There is likely continued two-way volatility for USDJPY. Indeed, as the yen weakens, there is a risk of FX intervention that could help contain the pace of currency depreciation. Notably, the US Treasury has also reportedly conducted a rate check on USDJPY in January, when the pair was trading around the 158.00–159.00 area, underscoring heightened sensitivity to a sharply weaker yen. This backdrop leaves USDJPY vulnerable to sharper pullbacks, as we have seen in the days after the rate check. Recent yen softness has provided a marginal lift to the US dollar index (DXY), although the USD continues to struggle to convincingly re-establish its medium-term uptrend. Ongoing yen depreciation has kept policy normalization expectations alive, with markets pricing roughly a 56% probability of a BOJ rate hike in April, with a move fully priced by July.
Regional FX
Global trade uncertainty is set to remain a medium term structural feature, as the Trump administration pivots toward rebuilding tariff barriers through slower but more legally defensible channels. With the Supreme Court ruling against the use of the IEEPA for reciprocal tariffs, attention has shifted toward Section 232 (national security) and Section 301 (unfair trade practices) as the primary vehicles for sustaining tariff pressure. In the interim, Trump has announced a 15% global tariff under Section 122 to keep his tariff agenda alive. At this level, most ASEAN economies would benefit at the margin, given it would be somewhat lower than their prevailing reciprocal tariff rates, though trade uncertainty remains. Against this backdrop, we remain constructive on export-oriented ASEAN FX, including the likes of SGD, MYR, and THB. We maintain our end-2026 forecast for USDSGD at 1.2200, USDMYR at 3.7000, and USDTHB at 30.50.
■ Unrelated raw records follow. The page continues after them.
Definition retire_session_grant (id : SessionGrantId) (now : Z) : Task (result LocalServiceErrorCode bool) :=
  let? answer := store_operation (fun observed db => retire_grant fingerprint observed db id now) in
  match answer with
  | Ok mutation =>
      let? _ := as_internal (refresh_after_mutation mutation now) in
      ret (Ok (bool_decide (mutation_effect mutation = Applied)))
  | Err AuthNotFound =>
      let? high_water := look (fun r => ok_or (current_generation r) CodeInternal) in
      let? _ := as_internal (refresh_locked now high_water) in
      ret (Ok false)
  | Err e => refuse e
  end.

(** *** The reload loop *)

(** What wakes the loop: a change of the shutdown channel, which is closed or set or neither,
    or a request or a tick of the interval. *)
Inductive ReloadWake := WakeShutdown (stop : bool) | WakeReload (now : Z).

Inductive ReloadEnd := ReloadReturned (r : result AuthorizationRuntimeError unit) | ReloadPanicked.

(** The body of one reload; nothing when the loop goes on. *)
Definition reload_pass (now : Z) : Task (option ReloadEnd) :=
  let! failure := look (fun r => (current_failure r, reload_state r)) in
  let stop := is_some_and failure.1 (fun e =>
                match resolve_authorization_reload_transition failure.2 (authorization_reload_event e) with
                | TransitionStopService => true | _ => false end) in
  if stop then ret (Some (ReloadReturned (match failure.1 with Some e => Err e | None => Ok () end)))
  else
    let! reloaded := reload_once now in
    match reloaded with
    | Ok _ => ret None
    | Err e =>
        let! state := look reload_state in
        match resolve_authorization_reload_transition state (authorization_reload_event e) with
        | TransitionFailClosed _ => let! _ := fail_task e in ret None
        | TransitionStopService => ret (Some (ReloadReturned (Err e)))
        | TransitionPublish _ | TransitionStopCleanly => ret (Some ReloadPanicked)
        end
    end.

(** Nothing when the loop still runs after the wakes. *)
Fixpoint run_reload_loop (wakes : list ReloadWake) : Task (option ReloadEnd) :=
  match wakes with
  | [] => ret None
  | WakeShutdown false :: wakes => run_reload_loop wakes
  | WakeShutdown true :: _ =>
      let! state := look reload_state in
      match resolve_authorization_reload_transition state ReloadShutdown with
      | TransitionStopCleanly => ret (Some (ReloadReturned (Ok ())))
      | TransitionPublish _ | TransitionFailClosed _ | TransitionStopService => ret (Some ReloadPanicked)
      end
  | WakeReload now :: wakes =>
      let! ended := reload_pass now in
      match ended with None => run_reload_loop wakes | Some _ => ret ended end
  end.

(** The wait of a handshake for a verified projection, over the clocks of its looks. *)
Fixpoint authorize_handshake_binding (binding : AuthorizationBinding) (clocks : list Z) : Task (option bool) :=
  match clocks with
  | [] => ret None
  | now :: clocks =>
      let! answer := look (fun r => authorize_handshake_look r binding now) in
      match answer with Some authorized => ret (Some authorized) | None => authorize_handshake_binding binding clocks end
  end.

(** The start of the daemon on its store. *)
Definition open_runtime (db : AuthTables) (now : Z) : store_result (result AuthorizationRuntimeError World) :=
  opened ← open_store fingerprint None db;
  match load_snapshot fingerprint opened db now None with
  | (Err e, _) => Err e
  | (Ok snapshot, rest) =>
      Ok (runtime ← from_snapshot snapshot now; Ok (mk_World rest.1 rest.2 runtime [] [] []))
  end.

End runtime.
In Malaysia, a combination of stronger economic growth, sustained trade surplus, and rising foreign reserves will help support further ringgit appreciation. In Thailand, the Bank of Thailand could cut rates by 25bps given negative inflation and a generally weak growth outlook, notwithstanding better clarity from the recent election results and the rebound in growth in Q4. But this rate cut would likely mark the end of its easing cycle.